# WORK TO BE COMPLETED
Show each line of the records in which the word "cstep" occurs.

Stored data
────────────────
Lemma outCT_loop_ok hc tmp1 tmp2 km : hrep hc P -> zlen tmp1 = 64 -> zlen tmp2 = 64 ->
  bytes tmp2 0 hash_size -> zlen S <= km <= 2 ^ 32 - B ->
  ok (for_up 0 km (outCT_step data pos len max bl kr (u32 (kz - 7)) kz) (hc, tmp1, tmp2))
    (fun '(hc', _, t2) => hshape hc' /\ zlen t2 = 64 /\
      slice t2 0 hash_size = digest (P ++ slice data pos len)).
Proof.
  intros HR L1 L2 HB Hkm. pose proof rest_small. apply (ok_for_up outCT_inv).
  - lia.
  - split; cbn [fst snd]; try done; [|lia]. exists []. rewrite app_nil_r. split; [done|]. split; [done|]. lia.
  - intros u s Hu HI. apply outCT_step_ok; [lia|done].
  - intros [[hc' t1] t2] [(Y & HR' & _) _ L2' _ HF2]. cbn [fst snd] in *.
    split; [by eapply hrep_shape|]. split; [done|]. rewrite HF2 by lia. unfold outCT_rest.
    rewrite app_assoc, pad_digest, zlen_app, zlen_slice by
      (first [rewrite zlen_app, zlen_slice; lia | lia
      | apply byte_string_app; split; [done|]; apply byte_string_slice; try lia;
        apply (limbs_sub 8 data pos max); [done|lia..]]).
    done.
Qed.
End Loop.

(** ** The whole function *)

Lemma outCT_skip_ok hc P data pos len min max :
  hrep hc P -> 0 <= pos -> 0 <= min <= len -> len <= max -> pos + max <= zlen data ->
  bytes data pos max -> max - min < 2 ^ 30 -> zlen P + max < 2 ^ 61 ->
  ok (outCT_skip hc data pos len min max (zlen P)) (fun '(hc', pos', len', max', count) =>
    exists z, 0 <= z <= min /\ hrep hc' (P ++ slice data pos z) /\ pos' = pos + z /\
      len' = len - z /\ max' = max - z /\ count = zlen P + z /\ max' < 2 ^ 31).
Proof.
  intros HR Hp Hmin Hlen Hd HB Hdiff Htot. unfold outCT_skip. cbv zeta.
  pose proof hash_block_pos. pose proof block_log_range. destruct block_pow as [_ E].
  rewrite (u64_small (zlen P + min)) by (unfold word; lia).
  assert (EN : (zlen P + min) .& u64 (Z.lnot (B - 1)) = zlen P + min - (zlen P + min) mod B).
  { rewrite E. apply align_down; [unfold word; lia|lia]. }
  rewrite EN. assert (0 <= (zlen P + min) mod B < B) by (apply Z.mod_pos_bound; lia).
  apply ok_cond; intros Hc.
  - apply Z.ltb_lt in Hc. set (z := _ - zlen P). cstep.
    eapply ok_mono; [apply (hash_update_ok hc _ data pos z HR); try lia|].
    { apply (limbs_sub 8 data pos max); [done|lia..]. }
    intros hc' HR'. cstep. exists z. repeat (split; [done || lia|]). lia.
  - apply Z.ltb_ge in Hc. cstep. exists 0. rewrite slice_nil, app_nil_r.
    repeat (split; [done || lia|]). lia.
Qed.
────────────────
# TASK ANSWER
  - apply Z.ltb_lt in Hc. set (z := _ - zlen P). cstep.
    intros hc' HR'. cstep. exists z. repeat (split; [done || lia|]). lia.
  - apply Z.ltb_ge in Hc. cstep. exists 0. rewrite slice_nil, app_nil_r.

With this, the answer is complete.